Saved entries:
□ □ □ □ □ □ □
(** * Scoring core of the cybersecurity self-assessment tool

    A shallow embedding of [app/logic.py]: [calculate_scores] and
    [generate_recommendations], together with the fragment of Python
    they rely on (dict lookups that may raise [KeyError], insertion
    ordered dicts, integer true division and IEEE-754 binary64
    arithmetic).

    The two front ends are embedded after it: the dialogue of
    [app/console_app.py], with the console as explicit state, and the
    parts of [app/web_app.py] that are plain computation.

    Python's [float] is binary64; it is modelled by [spec_float], the
    executable specification of IEEE-754 arithmetic of the standard
    library, instantiated at precision 53 and maximal exponent 1024. *)

From Stdlib Require Import ZArith Lia Bool List.
From Stdlib Require Import Floats.SpecFloat.
From Stdlib Require Import Ascii DecimalString.
From stdpp Require Import gmap strings list.

Local Open Scope string_scope.
Local Open Scope list_scope.
Local Open Scope Z_scope.

(** ** Python exceptions and fallible computations *)

Module Py.

(** The built-in exceptions the scoring code can raise. *)
Inductive exn :=
| KeyError (key : string)
| ZeroDivisionError
| OverflowError.

Inductive result (A : Type) :=
| Ok (a : A)
| Raise (e : exn).
Arguments Ok {A} a.
Arguments Raise {A} e.

Definition bind {A B} (r : result A) (k : A → result B) : result B :=
  match r with
  | Ok a => k a
  | Raise e => Raise e
  end.

(** [d[key]] on a dict whose entry for [key] is [o]. *)
Definition getitem {A} (key : string) (o : option A) : result A :=
  match o with
  | Some v => Ok v
  | None => Raise (KeyError key)
  end.

Definition succeeds {A} (r : result A) : Prop := ∃ a, r = Ok a.

End Py.
Import Py.

#[global] Instance result_bind : MBind result := λ A B k r, Py.bind r k.
#[global] Instance result_ret : MRet result := @Py.Ok.

(** ** Binary64 floating point *)

Module F64.

Definition prec : Z := 53.
Definition emax : Z := 1024.

Abbreviation float := spec_float.

(** Conversion of an integer literal ([100], [80], [50]) to a float. *)
Definition of_int (z : Z) : float := binary_normalize prec emax z 0 false.

Definition zero : float := S754_zero false.

Definition add : float → float → float := SFadd prec emax.
Definition sub : float → float → float := SFsub prec emax.
Definition mul : float → float → float := SFmul prec emax.

Definition eqb : float → float → bool := SFeqb.
Definition ltb : float → float → bool := SFltb.
Definition leb : float → float → bool := SFleb.
(** * Hybrid Student Learning Portal: document and relational models

    A shallow embedding of the Mongoose document methods
    (Discussion.addPost / editPost, Assignment.addSubmission /
    gradeSubmission), of the Express handlers that sit on top of the two
    stores, of the activity logger, and of the SQL summary queries,
    together with the properties the specification states about them.

    Conventions.
    - A JavaScript [Number] that holds an identifier, a mark or a
      millisecond timestamp is a [Z]; [Date] values are compared through
      their millisecond value, as [>] on two Dates does.  Comparisons and
      [Math.max] are exact on Numbers; a sum is rounded to the nearest
      double ([JS.plus]).
    - A method that mutates [this] and may [throw] is a function from the
      document to an outcome and the document as it is when the method
      leaves: a throw keeps whatever mutation happened before it.
    - [new Date()] is an input of the method (one argument per call site).
    - [===] on two identifiers compares two Numbers; strings are compared
      character by character.
    - [save] and the SQL server belong to the drivers: what they answer is an
      input of the model wherever the code only awaits it. *)

From stdpp Require Import base list list_numbers sorting strings.
From Stdlib Require Import Ascii ZArith QArith Qround Qabs Lqa DecimalString.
□ □ □ □ □ □ □
Problem statement
Only the lines from the one containing "character by character." to the end of the data should be printed, exactly as they stand.

Response below
      character by character.
    - [save] and the SQL server belong to the drivers: what they answer is an
      input of the model wherever the code only awaits it. *)

From stdpp Require Import base list list_numbers sorting strings.
From Stdlib Require Import Ascii ZArith QArith Qround Qabs Lqa DecimalString.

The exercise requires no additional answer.